Accused teen killer’s lawyers attempt to shift blame

Ashlee Hyatt’s accused killer was portrayed by her defence lawyer Monday as a new girl, trying to find her place.

Ashlee Hyatt’s accused killer was portrayed by her defence lawyer Monday as a new girl trying to find her place among tight-knit partying peers, when things went terribly awry.

On day two of the 18-year-old’s second degree murder and assault causing bodily harm trial, defence lawyers attempted to take the focus off the accused, and put some of it on one of the alleged victims who took the stand.

The now 20-year-old alleged victim of assault was called to the stand to speak about events of June 2, 2010, that ended with her sustaining a knife gash in one of her arms, cuts to her hands and scratches to her face.

She testified she was attacked after Hyatt had already been fatally wounded, unaware of how things had gone so wrong or that anything had happened to her long-time friend at all.

She recalled that the night started when she and four other friends, including the accused, had gone four-by-fouring in the Glenrosa area.

The alleged victim, the accused and another teenage girl drank freely from a bottle of Wiser’s whiskey, and two boys they were with drank beer.

That lasted until just after 6 p.m. when  they all decided to go to their San Clemente Avenue house to continue partying. Upon arrival, they met up with her younger sister and Hyatt.

“Everyone’s behaviour was good,” she told the jury, noting she and the carload who went in tow, were feeling the effects of the drinks they’d been into, while her sister and Hyatt weren’t drinking at all.

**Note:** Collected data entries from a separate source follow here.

(** One registration: refused exactly with the reason [refusal] gives for
    the slots filled so far. *)
Lemma denote_refusal rs cfg r opt :
  represents rs cfg → denote r = Some opt →
  match refusal (bool_decide (slot_of r ∈ slot_of <$> rs)) r with
  | Some e => opt cfg = Err e
  | None => is_ok (opt cfg) = true
  end.
Proof.
  intros [Hd Hds Hh Hs] Hopt.
  destruct r as [|h|c h|s b]; unfold denote, WithHandler, WithCapability, WithSession in Hopt;
    simplify_eq/=.
  - rewrite (bool_decide_ext _ _ (slot_default_spec rs)), Hd.
    destruct (isNilInterface h); [done|].
    destruct (spec_default rs) as [h0|] eqn:E; simpl; [|done].
    by destruct (Hds _ eq_refl) as [? ->].
  - rewrite (bool_decide_ext _ _ (slot_capability_spec rs c)), Hh.
    rewrite bool_decide_capability.
    by destruct (validCapability c), (isNilInterface h), (spec_capability rs c).
  - rewrite (bool_decide_ext _ _ (slot_session_spec rs s)), Hs.
    destruct (isNilInterface b), (spec_session rs s); repeat case_bool_decide; try done; set_solver.
Qed.

Lemma refusal_None r (taken : bool) :
  refusal taken r = None ↔ well_formed r ∧ taken = false.
Proof.
  destruct r, taken; simpl; repeat case_bool_decide; simpl; split_matches; naive_solver.
Qed.

Lemma spec_default_snoc rs r :
  slot_of r ∉ slot_of <$> rs →
  spec_default (rs ++ [r]) =
    match r with RegHandler h => Some h | _ => spec_default rs end.
Proof.
  intros Hn. unfold spec_default. rewrite omap_app.
  destruct r; csimpl; try by rewrite app_nil_r.
  rewrite head_app_None; [done|]. apply eq_None_not_Some.
  intros Hs. by apply Hn, slot_default_spec.
Qed.

Lemma spec_capability_snoc rs r c :
  slot_of r ∉ slot_of <$> rs →
  spec_capability (rs ++ [r]) c =
    match r with
    | RegCapability c' h => if decide (c' = c) then Some h else spec_capability rs c
    | _ => spec_capability rs c end.
Proof.
  intros Hn. unfold spec_capability. rewrite omap_app.
  destruct r; csimpl; try by rewrite app_nil_r.
  case_decide; csimpl; [|by rewrite app_nil_r]. subst.
  rewrite head_app_None; [done|]. apply eq_None_not_Some.
  intros Hs. by apply Hn, slot_capability_spec.
Qed.

Lemma spec_session_snoc rs r s :
  slot_of r ∉ slot_of <$> rs →
  spec_session (rs ++ [r]) s =
    match r with
    | RegSession s' b => if decide (s' = s) then Some b else spec_session rs s
    | _ => spec_session rs s end.
Proof.
  intros Hn. unfold spec_session. rewrite omap_app.
  destruct r; csimpl; try by rewrite app_nil_r.
  case_decide; csimpl; [|by rewrite app_nil_r]. subst.
  rewrite head_app_None; [done|]. apply eq_None_not_Some.
  intros Hs. by apply Hn, slot_session_spec.
Qed.

Lemma denote_represents rs cfg cfg' r opt :
  represents rs cfg → denote r = Some opt → opt cfg = Ok cfg' →
  slot_of r ∉ slot_of <$> rs → represents (rs ++ [r]) cfg'.
Proof.
  intros [Hd Hds Hh Hs] Hopt Hok Hfree.
  split; intros; rewrite ?spec_default_snoc, ?spec_capability_snoc, ?spec_session_snoc in * by done;
    destruct r; unfold denote, WithHandler, WithCapability, WithSession in Hopt;
    simplify_eq/=; split_matches; eauto using isNilInterface_Some.
  all: rewrite ?lookup_insert; repeat case_decide; simplify_eq; eauto.
Qed.

Lemma slot_snoc rs r r' :
  slot_of r' ∉ slot_of <$> rs ++ [r] ↔
  slot_of r' ∉ slot_of <$> rs ∧ slot_of r' ≠ slot_of r.
Proof. rewrite fmap_app, not_elem_of_app. simpl. by rewrite list_elem_of_singleton. Qed.

(** Every option of [rs] applies on top of what [rs0] left behind. *)
Definition extends rs0 rs : Prop :=
  Forall well_formed rs ∧ NoDup (slot_of <$> rs) ∧
  ∀ r, r ∈ rs → slot_of r ∉ slot_of <$> rs0.

Lemma extends_cons rs0 r rs :
  extends rs0 (r :: rs) ↔
  well_formed r ∧ slot_of r ∉ slot_of <$> rs0 ∧ extends (rs0 ++ [r]) rs.
Proof.
  unfold extends. csimpl. rewrite Forall_cons, NoDup_cons, list_elem_of_fmap.
  setoid_rewrite slot_snoc. setoid_rewrite elem_of_cons. naive_solver.
Qed.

And, while things started well-enough, conflict erupted when the accused kissed a boy at the party.

An argument was sparked, and it ultimately moved outside of the house onto the street, when a friend of the alleged victim’s mother went to the house to put a stop to the party.

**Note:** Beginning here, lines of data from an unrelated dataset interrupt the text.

(* ===== verification/Json.v ===== *)
(** [encoding/json]'s reading side: the grammar its scanner accepts, strings
    as [unquote] decodes them, and the document as a tree that keeps the order
    of members, duplicates, and the text of numbers.

    What a document decodes to depends on the Go type it is decoded into; that
    is done on the tree, where the program does it. *)
From S2P Require Import Prelude GoStrings JsonString.
From Stdlib Require Import NArith.

Inductive json :=
| JNull
| JBool (b : bool)
| JNumber (literal : string)
| JString (s : string)
| JArray (elements : list json)
| JObject (members : list (string * json)).

(** ** Runes *)

(** [utf8.EncodeRune], for the code points the decoder produces. *)
Definition encode_rune (r : N) : string :=
  if (r <? 128)%N then str1 (byte_of r)
  else if (r <? 2048)%N then
    String (byte_of (192 + r / 64)) (str1 (byte_of (128 + r mod 64)))
  else if (r <? 65536)%N then
    String (byte_of (224 + r / 4096))
      (String (byte_of (128 + r / 64 mod 64)) (str1 (byte_of (128 + r mod 64))))
  else
    String (byte_of (240 + r / 262144))
      (String (byte_of (128 + r / 4096 mod 64))
        (String (byte_of (128 + r / 64 mod 64)) (str1 (byte_of (128 + r mod 64))))).

Definition replacement : string := encode_rune 65533.

Definition hex_value (c : ascii) : option N :=
  if is_digit c then Some (code c - 48)%N
  else if in_range 97 102 c then Some (code c - 87)%N
  else if in_range 65 70 c then Some (code c - 55)%N
  else None.

Definition hex4 (a b c d : ascii) : option N :=
  a ← hex_value a; b ← hex_value b; c ← hex_value c; d ← hex_value d;
  Some (((a * 16 + b) * 16 + c) * 16 + d)%N.

Definition high_surrogate (r : N) : bool := (55296 <=? r)%N && (r <=? 56319)%N.
Definition low_surrogate (r : N) : bool := (56320 <=? r)%N && (r <=? 57343)%N.

(** The byte a one-letter escape stands for. *)
Definition simple_escape (c : ascii) : option ascii :=
  if existsb (N.eqb (code c)) [34; 92; 47]%N then Some c
  else if (code c =? 98)%N then Some (byte_of 8)
  else if (code c =? 102)%N then Some (byte_of 12)
  else if (code c =? 110)%N then Some (byte_of 10)
  else if (code c =? 114)%N then Some (byte_of 13)
  else if (code c =? 116)%N then Some (byte_of 9)
  else None.

(** ** Strings *)

Definition prepend (p : string) (r : option (string * string)) : option (string * string) :=
  '(s, rest) ← r; Some (p +:+ s, rest).

(** What follows an opening quote: the decoded string and the text behind the
    closing quote.  A [\u] escape of a surrogate is the pair's rune when its
    other half follows, and U+FFFD otherwise; a byte that starts no
    well-formed UTF-8 sequence is U+FFFD. *)
Fixpoint parse_string (s : string) : option (string * string) :=
  match s with
  | "" => None
  | String a r1 =>
      if bool_decide (a = QUOTE) then Some ("", r1)
      else if bool_decide (a = BACKSLASH) then
        match r1 with
        | "" => None
        | String b r2 =>
            if (code b =? 117)%N then
              match r2 with
              | String h1 (String h2 (String h3 (String h4 r6))) =>
                  rune ← hex4 h1 h2 h3 h4;
                  let lone := prepend replacement (parse_string r6) in
                  if low_surrogate rune then lone
                  else if high_surrogate rune then
                    match r6 with
                    | String b1 (String b2 (String g1 (String g2 (String g3 (String g4 r12))))) =>
                        if bool_decide (b1 = BACKSLASH) && (code b2 =? 117)%N then
                          match hex4 g1 g2 g3 g4 with
                          | Some rune2 =>
                              if low_surrogate rune2
                              then prepend (encode_rune
                                     (65536 + (rune - 55296) * 1024 + (rune2 - 56320)))
                                     (parse_string r12)
                              else lone
                          | None => lone
                          end
                        else lone
                    | _ => lone
                    end
                  else prepend (encode_rune rune) (parse_string r6)
              | _ => None
              end
            else e ← simple_escape b; prepend (str1 e) (parse_string r2)
        end
      else if (code a <? 32)%N then None
      else if (code a <? 128)%N then prepend (str1 a) (parse_string r1)
      else match r1 with
      | "" => None
      | String b r2 =>
          if utf8_two a b then prepend (String a (str1 b)) (parse_string r2)
          else match r2 with
          | "" => prepend replacement (parse_string r1)
          | String c r3 =>
              if utf8_three a b c then prepend (String a (String b (str1 c))) (parse_string r3)
              else match r3 with
              | "" => prepend replacement (parse_string r1)
              | String d r4 =>
                  if utf8_four a b c d
                  then prepend (String a (String b (String c (str1 d)))) (parse_string r4)
                  else prepend replacement (parse_string r1)
              end
          end
      end
  end.

(** ** Numbers *)

Fixpoint take_digits (s : string) : string * string :=
  match s with
  | String c s' =>
      if is_digit c then let '(ds, rest) := take_digits s' in (String c ds, rest) else ("", s)
  | "" => ("", "")
  end.

(** The integer part: a zero alone, or digits that do not start with one. *)
Definition parse_int (s : string) : option (string * string) :=
  match s with
  | String c s' =>
      if (code c =? 48)%N then Some ("0", s')
      else if is_digit c then Some (take_digits s) else None
  | "" => None
  end.

(** A fraction and an exponent, when they are there. *)
Definition parse_frac (s : string) : option (string * string) :=
  match s with
  | String c s' =>
      if (code c =? 46)%N then
        let '(ds, rest) := take_digits s' in
        if string_empty ds then None else Some (String c ds, rest)
      else Some ("", s)
  | "" => Some ("", "")
  end.

Definition parse_exp (s : string) : option (string * string) :=
  match s with
  | String c s' =>
      if (code c =? 101)%N || (code c =? 69)%N then
        let '(sign, s'') := match s' with
          | String d s'' => if (code d =? 43)%N || (code d =? 45)%N then (str1 d, s'') else ("", s')
          | "" => ("", "")
          end in
        let '(ds, rest) := take_digits s'' in
        if string_empty ds then None else Some (String c (sign +:+ ds), rest)
      else Some ("", s)
  | "" => Some ("", "")
  end.

Definition parse_number (s : string) : option (string * string) :=
  let '(sign, s1) := match s with
    | String c s' => if (code c =? 45)%N then (str1 c, s') else ("", s)
    | "" => ("", "")
    end in
  '(int, s2) ← parse_int s1;
  '(frac, s3) ← parse_frac s2;
  '(exp, s4) ← parse_exp s3;
  Some (sign +:+ int +:+ frac +:+ exp, s4).

(** ** Documents *)

Definition json_space (c : ascii) : bool :=
  existsb (N.eqb (code c)) [32; 9; 13; 10]%N.

Fixpoint skip_space (s : string) : string :=
  match s with
  | String c s' => if json_space c then skip_space s' else s
  | "" => ""
  end.

(** [maxNestingDepth] *)
Definition max_depth : nat := Z.to_nat 10000.

Definition char_is (n : N) (c : ascii) : bool := (code c =? n)%N.

(** A value, and the two loops inside the brackets.  [depth] is how many more
    brackets may be opened; every call that recurs has consumed a byte, or is
    the one call a loop makes per round. *)
Fixpoint parse_value (fuel depth : nat) (s : string) {struct fuel} : option (json * string) :=
  match fuel with
  | O => None
  | S fuel =>
      match skip_space s with
      | "" => None
      | String c rest =>
          if char_is 123 c then
            match depth with
            | O => None
            | S depth =>
                match skip_space rest with
                | String c' rest' =>
                    if char_is 125 c' then Some (JObject [], rest')
                    else '(ms, rest) ← parse_members fuel depth rest; Some (JObject ms, rest)
                | "" => None
                end
            end
          else if char_is 91 c then
            match depth with
            | O => None
            | S depth =>
                match skip_space rest with
                | String c' rest' =>
                    if char_is 93 c' then Some (JArray [], rest')
                    else '(es, rest) ← parse_elements fuel depth rest; Some (JArray es, rest)
                | "" => None
                end
            end
          else if bool_decide (c = QUOTE) then
            '(str, rest) ← parse_string rest; Some (JString str, rest)
          else match CutPrefix (String c rest) "true" with
          | Some rest => Some (JBool true, rest)
          | None =>
          match CutPrefix (String c rest) "false" with
          | Some rest => Some (JBool false, rest)
          | None =>
          match CutPrefix (String c rest) "null" with
          | Some rest => Some (JNull, rest)
          | None => '(n, rest) ← parse_number (String c rest); Some (JNumber n, rest)
          end end end
      end
  end
with parse_elements (fuel depth : nat) (s : string) {struct fuel} : option (list json * string) :=
  match fuel with
  | O => None
  | S fuel =>
      '(v, rest) ← parse_value fuel depth s;
      match skip_space rest with
      | "" => None
      | String c rest =>
          if char_is 44 c then '(vs, rest) ← parse_elements fuel depth rest; Some (v :: vs, rest)
          else if char_is 93 c then Some ([v], rest)
          else None
      end
  end
with parse_members (fuel depth : nat) (s : string) {struct fuel}
    : option (list (string * json) * string) :=
  match fuel with
  | O => None
  | S fuel =>
      match skip_space s with
      | "" => None
      | String q rest =>
          if bool_decide (q = QUOTE) then
            '(key, rest) ← parse_string rest;
            match skip_space rest with
            | "" => None
            | String colon rest =>
                if char_is 58 colon then
                  '(v, rest) ← parse_value fuel depth rest;
                  match skip_space rest with
                  | "" => None
                  | String c rest =>
                      if char_is 44 c then
                        '(ms, rest) ← parse_members fuel depth rest;
                        Some ((key, v) :: ms, rest)
                      else if char_is 125 c then Some ([(key, v)], rest)
                      else None
                  end
                else None
            end
          else None
      end
  end.

(** A whole document. *)
Definition parse_fuel (s : string) : nat := 2 * String.length s + 2.
Definition parse (s : string) : option json :=
  '(v, rest) ← parse_value (parse_fuel s) max_depth s;
  if string_empty (skip_space rest) then Some v else None.

(** JSON text with its quotes written as apostrophes. *)
Definition quoted (s : string) : string :=
  string_map (λ c, if bool_decide (c = "'"%char) then QUOTE else c) s.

“I ran inside and started cleaning,” she told the jury. “I’m not supposed to have people over.”

From there, her memories were vague as she was admittedly “pretty drunk,” but she remembers gathering her purse and going outside. “I saw (the accused) standing (in the street) with a knife in her hands,” she said,  under questioning by Crown counsel Murray Kaay, adding that when asked later, she remembered nothing of what the knife looked like.

She testified that she went up to the accused and said, “Give me the knife.”

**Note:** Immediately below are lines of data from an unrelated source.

(* ===== verification/FloatRound.v ===== *)
(** The shortest decimal reads back: [ParseFloat] after [json_float] is the
    identity on 64-bit floating point values, and rounding a decimal depends on
    its value only. *)
From S2P Require Import Prelude GoStrings Json Float64 JsonRound.
Local Open Scope Z_scope.

(** ** Canonical values *)

Definition canonical (m e : Z) : Prop :=
  0 ≤ m < 2 ^ 53 ∧ -1074 ≤ e ≤ 971 ∧ (m < 2 ^ 52 → e = -1074).

(** ** Binary logarithms of ratios *)

(** [2^e <= num/den < 2^(e+1)], free of negative powers. *)
Definition log2_bounds (num den e : Z) : Prop :=
  ∀ k, 0 ≤ k → 0 ≤ k + e → den * 2 ^ (k + e) ≤ num * 2 ^ k < den * 2 ^ (k + e + 1).

Lemma pow2_pos k : 0 ≤ k → 0 < 2 ^ k.
Proof. intros. by apply Z.pow_pos_nonneg. Qed.

(** One sufficient instance. *)
Lemma log2_bounds_at num den e k0 :
  0 < num → 0 < den → 0 ≤ k0 → 0 ≤ k0 + e →
  den * 2 ^ (k0 + e) ≤ num * 2 ^ k0 < den * 2 ^ (k0 + e + 1) → log2_bounds num den e.
Proof.
  intros Hn Hd Hk0 Hke H k Hk Hke'.
  pose proof (pow2_pos k Hk) as Pk. pose proof (pow2_pos k0 Hk0) as Pk0.
  assert (2 ^ (k0 + e) * 2 ^ k = 2 ^ (k + e) * 2 ^ k0) as H1.
  { rewrite <- !Z.pow_add_r by lia. f_equal. lia. }
  assert (2 ^ (k0 + e + 1) * 2 ^ k = 2 ^ (k + e + 1) * 2 ^ k0) as H2.
  { rewrite <- !Z.pow_add_r by lia. f_equal. lia. }
  split.
  - apply (Z.mul_le_mono_pos_r _ _ (2 ^ k0)); [done|].
    rewrite <- (Z.mul_assoc den), <- H1, Z.mul_assoc, <- (Z.mul_assoc num), (Z.mul_comm (2 ^ k)),
      Z.mul_assoc. apply Z.mul_le_mono_nonneg_r; [lia|apply H].
  - apply (Z.mul_lt_mono_pos_r (2 ^ k0)); [done|].
    rewrite <- (Z.mul_assoc den), <- H2, Z.mul_assoc, <- (Z.mul_assoc num), (Z.mul_comm (2 ^ k)),
      Z.mul_assoc. apply Z.mul_lt_mono_pos_r; [done|apply H].
Qed.

Lemma log2_bounds_unique num den e e' :
  0 < num → 0 < den → log2_bounds num den e → log2_bounds num den e' → e = e'.
Proof.
  intros Hn Hd H H'. set (k := Z.abs e + Z.abs e').
  destruct (H k ltac:(lia) ltac:(lia)) as [H1 H2]. destruct (H' k ltac:(lia) ltac:(lia)) as [H3 H4].
  assert (2 ^ (k + e) < 2 ^ (k + e' + 1)) as A by nia.
  assert (2 ^ (k + e') < 2 ^ (k + e + 1)) as B by nia.
  apply Z.pow_lt_mono_r_iff in A, B; lia.
Qed.

Lemma log2_ratio_bounds num den :
  0 < num → 0 < den → log2_bounds num den (log2_ratio num den).
Proof.
  intros Hn Hd. pose proof (Z.log2_spec num Hn) as Ln. pose proof (Z.log2_spec den Hd) as Ld.
  pose proof (Z.log2_nonneg num). pose proof (Z.log2_nonneg den).
  set (a := Z.log2 num) in *. set (b := Z.log2 den) in *.
  rewrite Z.pow_succ_r in Ln, Ld by lia.
  unfold log2_ratio. fold a b. set (e := a - b).
  (* compare at k = b *)
  assert (2 ^ b * 2 ^ a = 2 ^ (b + e) * 2 ^ b) as Hab.
  { rewrite <- !Z.pow_add_r by lia. f_equal. lia. }
  assert ((if (if 0 <=? e then num <? den * 2 ^ e else num * 2 ^ (- e) <? den) then e - 1 else e) =
          if num * 2 ^ b <? den * 2 ^ (b + e) then e - 1 else e) as ->.
  { destruct (Z.leb_spec 0 e).
    - replace (2 ^ (b + e)) with (2 ^ b * 2 ^ e) by (rewrite <- Z.pow_add_r; lia).
      pose proof (pow2_pos b). destruct (Z.ltb_spec num (den * 2 ^ e)), (Z.ltb_spec (num * 2 ^ b) (den * (2 ^ b * 2 ^ e)));
        try done; nia.
    - replace (2 ^ b) with (2 ^ (- e) * 2 ^ (b + e)) by (rewrite <- Z.pow_add_r; f_equal; lia).
      pose proof (pow2_pos (b + e)).
      destruct (Z.ltb_spec (num * 2 ^ (- e)) den), (Z.ltb_spec (num * (2 ^ (- e) * 2 ^ (b + e))) (den * 2 ^ (b + e)));
        try done; nia. }
  pose proof (pow2_pos a). pose proof (pow2_pos b).
  assert (b + e = a) as Ha by lia. rewrite Ha.
  assert (2 ^ (a + 1) = 2 * 2 ^ a) as Ha1 by (rewrite Z.pow_add_r by lia; lia).
  destruct (Z.ltb_spec (num * 2 ^ b) (den * 2 ^ a)).
  - apply (log2_bounds_at _ _ _ (b + 1)); [lia..|].
    replace (b + 1 + (e - 1)) with a by lia. replace (a + 1) with (a + 1) by lia.
    rewrite Ha1. rewrite (Z.pow_add_r 2 b 1) by lia. nia.
  - apply (log2_bounds_at _ _ _ b); [lia..|]. rewrite Ha, Ha1. nia.
Qed.

Lemma log2_ratio_unique num den e :
  0 < num → 0 < den → log2_bounds num den e → log2_ratio num den = e.
Proof.
  intros Hn Hd H. apply (log2_bounds_unique num den); [done..| |done]. by apply log2_ratio_bounds.
Qed.

Lemma log2_ratio_scale c num den :
  0 < c → 0 < num → 0 < den → log2_ratio (c * num) (c * den) = log2_ratio num den.
Proof.
  intros Hc Hn Hd. apply log2_ratio_unique; [nia..|]. intros k Hk Hke.
  destruct (log2_ratio_bounds num den Hn Hd k Hk Hke). nia.
Qed.

(** ** Rounding *)

Lemma round_even_scale c num den :
  0 < c → 0 < den → round_even (c * num) (c * den) = round_even num den.
Proof.
  intros Hc Hd. unfold round_even. rewrite Z.div_mul_cancel_l by lia.
  rewrite Z.mul_mod_distr_l by lia.
  replace (2 * (c * (num mod den))) with (c * (2 * (num mod den))) by ring.
  destruct (Z.compare_spec (c * (2 * (num mod den))) (c * den)),
    (Z.compare_spec (2 * (num mod den)) den); done || nia.
Qed.

Lemma round_even_exact m den : 0 < den → round_even (m * den) den = m.
Proof.
  intros Hd. unfold round_even. rewrite Z.div_mul, Z.mod_mul by lia.
  change (2 * 0) with 0. by destruct (Z.compare_spec 0 den); try lia.
Qed.

Lemma round_even_near num den :
  round_even num den = num / den ∨ round_even num den = num / den + 1.
Proof. unfold round_even. repeat case_match; auto. Qed.

Lemma scale_scale base k c num den :
  scale base k (c * num) (c * den) = (c * (scale base k num den).1, c * (scale base k num den).2).
Proof. unfold scale. case_match; simpl; f_equal; ring. Qed.

Lemma scale_pos base k num den :
  0 < base → 0 < num → 0 < den → 0 < (scale base k num den).1 ∧ 0 < (scale base k num den).2.
Proof.
  intros Hb Hn Hd. unfold scale. destruct (Z.leb_spec 0 k); simpl;
    split; try done; apply Z.mul_pos_pos; try done; apply Z.pow_pos_nonneg; lia.
Qed.

Lemma round_ratio_scale c num den :
  0 < c → 0 ≤ num → 0 < den → round_ratio (c * num) (c * den) = round_ratio num den.
Proof.
  intros Hc Hn Hd. unfold round_ratio.
  destruct (Z.eqb_spec num 0) as [->|Hne]; [by rewrite Z.mul_0_r|].
  destruct (Z.eqb_spec (c * num) 0); [nia|].
  rewrite log2_ratio_scale by lia. set (e := Z.max _ _). rewrite scale_scale.
  pose proof (scale_pos 2 e num den). destruct (scale 2 e num den) as [x y]. simpl in *.
  by rewrite round_even_scale by lia.
Qed.

(** Rounding depends on the value of the ratio. *)
Lemma round_ratio_eq num den num' den' :
  0 ≤ num → 0 < den → 0 ≤ num' → 0 < den' → num * den' = num' * den →
  round_ratio num den = round_ratio num' den'.
Proof.
  intros Hn Hd Hn' Hd' Heq. rewrite <- (round_ratio_scale den' num den), <- (round_ratio_scale den num' den')
    by done. f_equal; lia.
Qed.

(** The value of a canonical pair rounds to the pair. *)
Lemma ratio_pos m e : 0 < m → 0 < (ratio m e).1 ∧ 0 < (ratio m e).2.
Proof. intros. unfold ratio. apply scale_pos; lia. Qed.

She resisted, and the two got into a fight. “I tried to grab (the knife) with my hands,” the witness testified.

It’s unclear who intervened on the alleged victim’s behalf, but she said the knife was removed by a third party at some point.

It was also during that scuffle that she said she took note of the fact that Hyatt was lying on the gravel with two people assisting her.

Defence, however, contended that the situation was far less innocent and more akin to a well entrenched clique ganging up on the accused when things went sideways.

To get there, they highlighted inconsistencies in the victim’s testimony, and made a straightforward attack on her character.

That started with lawyers sussing out the nature of their relationships.

When asked, the witness conceded that she’d only known the accused for a couple of months, although she characterized them as friends.

Hyatt, who died that night, had been her friend for years.

The alleged victim was then asked if she was a “big party girl.” She testified that wasn’t the case. She drank and partied, “like any teenager.”

Then she and the jury were handed a bundle of photos taken from her Facebook account, where she was depicted drinking and smoking pot in a variety of settings.

Several run-ins with police for drinking in public were also highlighted.

The fatal 2010 party, defence said, wasn’t the first time that there were parties at the Peachland house that ended in police action either, citing two other examples.

Then there was the knife. In one statement to police, the alleged victim didn’t mention a knife.

In another, she made it sound like she was very familiar.

At the end of the day’s testimony, defence said the knife was actually from her home, and had the DNA of another known associate on it.

It’s a slight departure from the narrative Crown Counsel laid out in his opening statements.

Kaay told the jury of six men and six women, they’d hear evidence throughout the next two weeks that would highlight how Hyatt, 16, got in a fatal “confrontation, argument, and subsequent fight” with the accused.

The name of the 18-year-old accused and her alleged victim is protected under the Youth Criminal Justice Act.